> Your objective
All lines from the one with "by apply H, (list_elem_of_lookup_2" through the final line below are to be reproduced exactly; omit the others.

(Dataset entries)

──────

Lemma absorb_sound h a :
  sound (absorb p h a) (fun w h' => forall n,
    absorbing w h n -> absorbing w h' (Native.absorb p n (lc_eval w a))).
Proof.
  apply sound_assert_bind. intros Hsq%negb_true_iff.
  eapply (sound_bind _ _ (fun w h1 => valid w -> forall n, absorbing w h n ->
    absorbing w h1 (if (snd n =? rate p)%nat then (Native.permute p (fst n), O) else n))).
  - destruct (Nat.eqb_spec (next_index h) (rate p)) as [Hn|Hn].
    + eapply sound_bind; [apply permute_sound|]. intros h1. apply sound_ret.
      intros w _ H1 Hv n (_ & Hl & <-). destruct (H1 Hv) as [[_ Hs] H1'].
      destruct (H1' Hl) as [Hl1 E1]. cbn [fst snd]. rewrite Hn, Nat.eqb_refl.
      split_and!; cbn; [congruence|done|]. unfold evals in *. cbn. by rewrite E1.
    + apply sound_ret. intros w _ _ n (? & Hl & <-). cbn [snd].
      by destruct (Nat.eqb_spec (next_index h) (rate p)).
  - intros h1. eapply sound_bind; [apply sound_get|]. intros e. apply sound_ret.
    intros w Hv He H1 [st k] H. destruct (H1 Hv _ H) as (Hs1 & Hl1 & E1).
    split_and!; [done|cbn; by rewrite length_insert|]. unfold Native.absorb.
    cbn [fst snd] in E1. rewrite <- E1. unfold evals; cbn.
    by rewrite (eval_insert w _ _ _ a He).
Qed.

Lemma batch_absorb_sound l : forall h,
  sound (batch_absorb p h l) (fun w h' => forall n,
    absorbing w h n -> absorbing w h' (foldl (Native.absorb p) n (lc_eval w <$> l))).
Proof.
  unfold batch_absorb. induction l as [|a l IH]; intros h; cbn [foldM].
  - apply sound_ret. by intros w _ m.
  - eapply sound_bind; [apply absorb_sound|]. intros h1.
    eapply sound_weaken; [apply IH|]. intros w h2 _ H2 H1 n Hn. cbn. by apply H2, H1.
Qed.

Lemma squeeze_sound h :
  sound (squeeze p h) (fun w '(out, h') => forall n, absorbing w h n ->
    Some (lc_eval w out) = Native.permute p (fst n) !! capacity p /\
    evals w h' = Native.permute p (fst n) /\ next_index h' = O /\ in_squeeze_state h' = true).
Proof.
  eapply (sound_bind _ _ (fun w h1 => valid w -> forall n, absorbing w h n ->
    evals w h1 = Native.permute p (fst n) /\ next_index h1 = O /\ in_squeeze_state h1 = true)).
  - destruct (negb (in_squeeze_state h) || _) eqn:Hc.
    + eapply sound_bind; [apply permute_sound|]. intros h1. apply sound_ret.
      intros w _ H1 Hv n (_ & Hl & <-). destruct (H1 Hv) as [_ H1'].
      by destruct (H1' Hl) as [Hl1 E1].
    + apply sound_ret. intros w _ _ n (Hs & _). by rewrite Hs in Hc.
  - intros h1. eapply sound_bind; [apply sound_get|]. intros e. apply sound_ret.
    intros w Hv He H1 n H. destruct (H1 Hv n H) as (E1 & Hn & Hs). split; [|done].
    rewrite Hn, Nat.add_0_r in He. rewrite <- E1. unfold evals.
    by rewrite list_lookup_fmap, He.
Qed.

Lemma absorbing_new w : valid w -> absorbing w (new p) (Native.zeros p, O).
Proof.
  intros Hv. split_and!; [done|..]; cbn.
  - unfold Native.width. rewrite length_replicate. lia.
  - f_equal. unfold evals, Native.zeros, Native.width; cbn. rewrite fmap_replicate.
    f_equal; [lia|]. lc_simpl. ring.
Qed.

(** A new hasher that absorbs [l] and is squeezed once returns the hash of [l]. *)
Lemma digest_sound l :
  sound (let! h := batch_absorb p (new p) l in squeeze p h) (fun w '(out, _) =>
    lc_eval w out = Native.hash p (lc_eval w <$> l)).
Proof.
  eapply sound_bind; [apply batch_absorb_sound|]. intros h.
  eapply sound_weaken; [apply squeeze_sound|]. intros w [out h'] Hv Hsq Habs.
  destruct (Hsq _ (Habs _ (absorbing_new w Hv))) as [Ho _].
  unfold Native.hash. by rewrite <- Ho.
Qed.
End sound.

Section honest.
  Context {C : ConstraintSystem} {L : ConstraintSystemLaws C} {P : ProverLaws C}.
  Context (p : PoseidonSpongeParameters) (Hok : params_ok p).

Definition values (s : cs) (h : hasher LinearCombination) : list Scalar := value s <$> state h.

Definition usable (s : cs) (h : hasher LinearCombination) : Prop :=
  length (state h) = Native.width p /\ Forall (lc_scoped s) (state h).

(** An honest run of the step [g] computes [F] on the state. *)
Definition computes (g : hasher LinearCombination -> circuit (hasher LinearCombination))
    (F : list Scalar -> list Scalar) : Prop :=
  forall h s (Q : hasher LinearCombination -> cs -> Prop -> Prop), usable s h ->
  (forall h' s' (K : Prop), K -> extends s s' -> same_flags h h' -> usable s' h' ->
    values s' h' = F (values s' h) -> Q h' s' K) ->
  wp (g h) s Q.

Lemma usable_extends s s' h : extends s s' -> usable s h -> usable s' h.
Proof. intros E [Hl Hs]. split; [done|]. by eapply extends_scoped_list. Qed.

Lemma values_extends s s' h : extends s s' -> usable s h -> values s' h = values s h.
Proof. intros E [_ Hs]. by apply extends_value_list. Qed.

Lemma computes_bind g g' F F' :
  computes g F -> computes g' F' ->
  computes (fun h => let! h1 := g h in g' h1) (fun st => F' (F st)).
Proof.
  intros Hg Hg' h s Q Hu HQ. apply wp_bind, Hg; [done|].
  intros h1 s1 K1 HK1 E1 [Hn1 Hq1] Hu1 V1. apply Hg'; [done|].
  intros h2 s2 K2 HK2 E2 [Hn2 Hq2] Hu2 V2.
  apply HQ; [done|extended|split; congruence|done|].
  rewrite V2, (values_extends s1 s2) by done. rewrite V1. do 2 f_equal.
  symmetry. apply values_extends; [done|]. by apply (usable_extends s).
Qed.

Lemma computes_foldM {A} (f : hasher LinearCombination -> A -> circuit (hasher LinearCombination))
    (F : list Scalar -> A -> list Scalar) l :
  (forall x, x ∈ l -> computes (fun h => f h x) (fun st => F st x)) ->
  computes (fun h => foldM f h l) (fun st => foldl F st l).
Proof.
  induction l as [|x l IH]; intros Hf h s Q Hu HQ; cbn [foldM foldl].
  - apply wp_ret. by apply HQ; try apply extends_refl.
  - apply (computes_bind _ _ _ _ (Hf x (list_elem_of_here _ _))
      (IH (fun y Hy => Hf y (list_elem_of_further _ _ _ Hy)))); done.
Qed.

Lemma wp_add_round_constants r :
  (r < full_rounds p + parital_rounds p)%nat ->
  computes (add_round_constants p r) (Native.add_constants p r).
Proof.
  intros Hr h s Q [Hl Hs] HQ.
  destruct (lookup_lt_is_Some_2 (round_constants p) r) as [rc Hrc];
    [by rewrite (ok_rounds _ Hok)|].
  assert (length rc = Native.width p) as Hlr.
  { pose proof (ok_constants _ Hok) as H. rewrite Forall_forall in H.
    by apply H, (list_elem_of_lookup_2 _ r). }
  apply wp_bind, (wp_get _ rc); [done|]. apply wp_ret.
  rewrite zip_assign_zip_with by congruence.
  apply HQ; [done|extended|done|split|].
  - cbn. rewrite length_zip_with. lia.
  - cbn. apply Forall_zip_with_fst with (P := lc_scoped s); [done|].
    apply Forall_true. intros; scoped.
  - unfold values, Native.add_constants; cbn. rewrite Hrc.
    unfold value at 1. apply eval_add_constants, witness_valid.
Qed.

──────

> Problem solution
    by apply H, (list_elem_of_lookup_2 _ r). }
  apply wp_bind, (wp_get _ rc); [done|]. apply wp_ret.
  rewrite zip_assign_zip_with by congruence.
  apply HQ; [done|extended|done|split|].
  - cbn. rewrite length_zip_with. lia.
  - cbn. apply Forall_zip_with_fst with (P := lc_scoped s); [done|].
    apply Forall_true. intros; scoped.
  - unfold values, Native.add_constants; cbn. rewrite Hrc.
    unfold value at 1. apply eval_add_constants, witness_valid.
Qed.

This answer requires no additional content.